Provided data
──────────

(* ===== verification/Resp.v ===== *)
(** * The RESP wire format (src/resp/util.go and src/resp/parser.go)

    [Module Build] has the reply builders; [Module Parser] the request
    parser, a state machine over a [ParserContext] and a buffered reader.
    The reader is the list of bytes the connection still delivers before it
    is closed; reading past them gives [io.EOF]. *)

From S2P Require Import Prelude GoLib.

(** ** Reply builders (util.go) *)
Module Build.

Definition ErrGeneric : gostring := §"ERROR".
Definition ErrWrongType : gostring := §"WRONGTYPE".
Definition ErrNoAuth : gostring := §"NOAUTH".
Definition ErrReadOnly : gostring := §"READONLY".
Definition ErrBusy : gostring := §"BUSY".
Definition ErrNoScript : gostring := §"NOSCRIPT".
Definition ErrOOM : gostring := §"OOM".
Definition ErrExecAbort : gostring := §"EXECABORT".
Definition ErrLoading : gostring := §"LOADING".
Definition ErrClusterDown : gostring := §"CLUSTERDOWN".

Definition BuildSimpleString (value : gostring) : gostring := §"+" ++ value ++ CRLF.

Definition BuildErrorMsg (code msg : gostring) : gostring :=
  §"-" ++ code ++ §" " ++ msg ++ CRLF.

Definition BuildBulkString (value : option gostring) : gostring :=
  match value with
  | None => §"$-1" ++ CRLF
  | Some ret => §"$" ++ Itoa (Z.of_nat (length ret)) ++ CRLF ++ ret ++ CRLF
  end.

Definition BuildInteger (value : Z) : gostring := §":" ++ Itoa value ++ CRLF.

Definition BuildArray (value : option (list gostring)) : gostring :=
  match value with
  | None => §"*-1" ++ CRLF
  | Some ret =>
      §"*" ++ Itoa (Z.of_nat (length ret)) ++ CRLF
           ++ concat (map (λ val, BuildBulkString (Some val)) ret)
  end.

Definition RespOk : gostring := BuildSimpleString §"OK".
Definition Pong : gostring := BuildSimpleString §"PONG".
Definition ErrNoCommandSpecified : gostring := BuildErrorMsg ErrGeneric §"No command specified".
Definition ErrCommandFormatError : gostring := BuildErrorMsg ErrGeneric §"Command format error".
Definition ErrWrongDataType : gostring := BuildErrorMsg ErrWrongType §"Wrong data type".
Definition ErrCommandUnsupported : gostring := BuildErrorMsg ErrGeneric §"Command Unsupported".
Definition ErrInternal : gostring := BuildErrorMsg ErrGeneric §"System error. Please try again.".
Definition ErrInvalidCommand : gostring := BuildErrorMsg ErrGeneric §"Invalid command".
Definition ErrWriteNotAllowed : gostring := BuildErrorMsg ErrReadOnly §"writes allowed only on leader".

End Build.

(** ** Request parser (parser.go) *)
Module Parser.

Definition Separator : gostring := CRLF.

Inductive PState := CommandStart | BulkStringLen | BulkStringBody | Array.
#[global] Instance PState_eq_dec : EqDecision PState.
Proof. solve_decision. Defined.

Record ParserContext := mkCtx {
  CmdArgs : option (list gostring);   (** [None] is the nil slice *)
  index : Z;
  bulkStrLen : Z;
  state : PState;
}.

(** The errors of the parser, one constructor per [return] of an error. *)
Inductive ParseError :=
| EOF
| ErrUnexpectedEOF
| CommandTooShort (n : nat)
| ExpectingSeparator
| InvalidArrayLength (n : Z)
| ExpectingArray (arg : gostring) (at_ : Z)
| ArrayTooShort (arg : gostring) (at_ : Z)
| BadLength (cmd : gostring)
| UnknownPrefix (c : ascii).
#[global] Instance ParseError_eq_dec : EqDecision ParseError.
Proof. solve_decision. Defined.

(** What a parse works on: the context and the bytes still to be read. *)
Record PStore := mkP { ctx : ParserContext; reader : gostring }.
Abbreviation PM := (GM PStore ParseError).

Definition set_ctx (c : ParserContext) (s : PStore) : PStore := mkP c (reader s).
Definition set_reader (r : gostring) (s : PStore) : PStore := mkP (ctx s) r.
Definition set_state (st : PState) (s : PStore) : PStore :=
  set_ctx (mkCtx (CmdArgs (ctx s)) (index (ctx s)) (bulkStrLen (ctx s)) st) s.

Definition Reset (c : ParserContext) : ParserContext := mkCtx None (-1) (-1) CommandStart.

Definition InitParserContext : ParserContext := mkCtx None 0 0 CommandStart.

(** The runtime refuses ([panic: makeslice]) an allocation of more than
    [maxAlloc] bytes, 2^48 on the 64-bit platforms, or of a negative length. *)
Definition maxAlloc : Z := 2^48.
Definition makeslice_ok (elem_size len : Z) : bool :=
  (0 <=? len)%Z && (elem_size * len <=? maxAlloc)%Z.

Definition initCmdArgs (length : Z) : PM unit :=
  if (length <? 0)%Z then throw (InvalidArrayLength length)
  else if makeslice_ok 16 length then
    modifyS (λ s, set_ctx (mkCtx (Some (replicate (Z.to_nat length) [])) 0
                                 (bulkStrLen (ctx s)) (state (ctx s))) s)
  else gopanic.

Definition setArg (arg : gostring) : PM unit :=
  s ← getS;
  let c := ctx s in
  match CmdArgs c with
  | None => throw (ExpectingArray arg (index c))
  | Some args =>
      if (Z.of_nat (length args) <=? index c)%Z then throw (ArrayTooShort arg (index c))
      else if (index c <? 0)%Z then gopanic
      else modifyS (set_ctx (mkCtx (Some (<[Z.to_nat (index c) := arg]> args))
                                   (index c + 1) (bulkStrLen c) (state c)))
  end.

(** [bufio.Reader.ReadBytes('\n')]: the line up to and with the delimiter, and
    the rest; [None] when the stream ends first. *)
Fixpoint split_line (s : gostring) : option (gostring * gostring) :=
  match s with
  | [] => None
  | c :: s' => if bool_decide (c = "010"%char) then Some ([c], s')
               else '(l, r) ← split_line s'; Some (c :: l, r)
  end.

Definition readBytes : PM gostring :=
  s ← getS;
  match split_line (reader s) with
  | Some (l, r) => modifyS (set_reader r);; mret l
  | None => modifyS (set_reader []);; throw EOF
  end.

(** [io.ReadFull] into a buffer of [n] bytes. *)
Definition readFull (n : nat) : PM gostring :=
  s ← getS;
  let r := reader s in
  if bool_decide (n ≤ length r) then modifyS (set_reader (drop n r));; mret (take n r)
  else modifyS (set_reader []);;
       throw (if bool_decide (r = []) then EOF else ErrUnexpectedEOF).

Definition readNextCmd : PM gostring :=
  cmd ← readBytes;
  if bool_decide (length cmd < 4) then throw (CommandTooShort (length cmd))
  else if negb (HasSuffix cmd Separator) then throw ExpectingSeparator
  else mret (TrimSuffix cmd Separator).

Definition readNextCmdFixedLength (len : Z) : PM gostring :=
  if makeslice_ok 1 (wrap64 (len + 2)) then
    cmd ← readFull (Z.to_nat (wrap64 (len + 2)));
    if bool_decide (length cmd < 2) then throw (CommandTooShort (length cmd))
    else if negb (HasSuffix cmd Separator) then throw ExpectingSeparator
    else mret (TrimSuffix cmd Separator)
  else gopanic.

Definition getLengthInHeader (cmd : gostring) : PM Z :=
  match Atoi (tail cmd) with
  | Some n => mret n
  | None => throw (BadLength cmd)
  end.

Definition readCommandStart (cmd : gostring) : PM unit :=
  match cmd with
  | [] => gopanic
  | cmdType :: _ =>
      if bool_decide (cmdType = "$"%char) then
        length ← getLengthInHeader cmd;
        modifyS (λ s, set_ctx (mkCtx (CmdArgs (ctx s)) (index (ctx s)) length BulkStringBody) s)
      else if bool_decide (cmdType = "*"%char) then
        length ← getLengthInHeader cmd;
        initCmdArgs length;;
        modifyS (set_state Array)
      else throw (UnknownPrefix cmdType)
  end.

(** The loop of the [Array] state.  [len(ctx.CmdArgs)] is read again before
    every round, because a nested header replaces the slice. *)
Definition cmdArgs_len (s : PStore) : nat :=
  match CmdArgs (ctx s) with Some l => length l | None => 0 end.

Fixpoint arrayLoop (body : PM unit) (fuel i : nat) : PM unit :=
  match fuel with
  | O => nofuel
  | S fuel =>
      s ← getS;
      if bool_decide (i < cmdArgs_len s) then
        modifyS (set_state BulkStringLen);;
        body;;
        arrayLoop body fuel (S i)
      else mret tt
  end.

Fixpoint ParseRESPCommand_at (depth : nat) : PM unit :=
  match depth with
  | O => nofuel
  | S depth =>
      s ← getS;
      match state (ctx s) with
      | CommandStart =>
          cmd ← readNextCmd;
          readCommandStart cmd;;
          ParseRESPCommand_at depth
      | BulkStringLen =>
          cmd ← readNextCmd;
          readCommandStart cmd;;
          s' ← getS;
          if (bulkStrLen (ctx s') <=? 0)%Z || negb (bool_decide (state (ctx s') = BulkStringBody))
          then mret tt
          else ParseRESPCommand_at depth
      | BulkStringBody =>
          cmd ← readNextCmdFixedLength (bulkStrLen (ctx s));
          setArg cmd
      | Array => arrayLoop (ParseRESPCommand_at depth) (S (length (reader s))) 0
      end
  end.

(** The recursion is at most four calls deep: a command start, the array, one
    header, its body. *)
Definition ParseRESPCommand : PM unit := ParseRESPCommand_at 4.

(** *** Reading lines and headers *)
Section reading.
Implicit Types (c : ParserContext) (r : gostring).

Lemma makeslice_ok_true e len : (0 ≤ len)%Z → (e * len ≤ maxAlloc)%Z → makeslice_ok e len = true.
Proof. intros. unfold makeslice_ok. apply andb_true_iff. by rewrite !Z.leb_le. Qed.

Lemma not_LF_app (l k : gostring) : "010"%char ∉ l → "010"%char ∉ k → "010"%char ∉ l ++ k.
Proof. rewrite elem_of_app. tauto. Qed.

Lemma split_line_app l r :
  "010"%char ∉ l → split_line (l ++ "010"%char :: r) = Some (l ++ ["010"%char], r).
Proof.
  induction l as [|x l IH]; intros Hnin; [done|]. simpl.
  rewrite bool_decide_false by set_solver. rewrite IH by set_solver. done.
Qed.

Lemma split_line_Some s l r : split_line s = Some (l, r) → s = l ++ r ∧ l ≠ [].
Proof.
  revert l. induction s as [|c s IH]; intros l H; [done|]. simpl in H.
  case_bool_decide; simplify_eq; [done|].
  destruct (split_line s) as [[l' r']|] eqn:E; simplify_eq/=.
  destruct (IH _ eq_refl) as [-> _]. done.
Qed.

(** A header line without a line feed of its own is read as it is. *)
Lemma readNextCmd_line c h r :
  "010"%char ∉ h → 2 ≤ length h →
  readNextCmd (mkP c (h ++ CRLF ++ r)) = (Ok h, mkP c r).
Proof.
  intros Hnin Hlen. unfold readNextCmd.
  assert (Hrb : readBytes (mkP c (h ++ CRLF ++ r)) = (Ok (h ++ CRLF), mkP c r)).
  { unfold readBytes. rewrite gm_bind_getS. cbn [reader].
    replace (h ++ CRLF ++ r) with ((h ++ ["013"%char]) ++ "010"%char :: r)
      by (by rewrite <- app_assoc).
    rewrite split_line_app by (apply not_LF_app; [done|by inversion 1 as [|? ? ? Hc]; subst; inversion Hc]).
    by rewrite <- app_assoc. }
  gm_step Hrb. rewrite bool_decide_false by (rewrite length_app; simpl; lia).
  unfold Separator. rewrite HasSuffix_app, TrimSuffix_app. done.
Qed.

──────────

Your task
The expected answer is a number and nothing else: how many lines above include the word "CommandTooShort".

Expected answer
3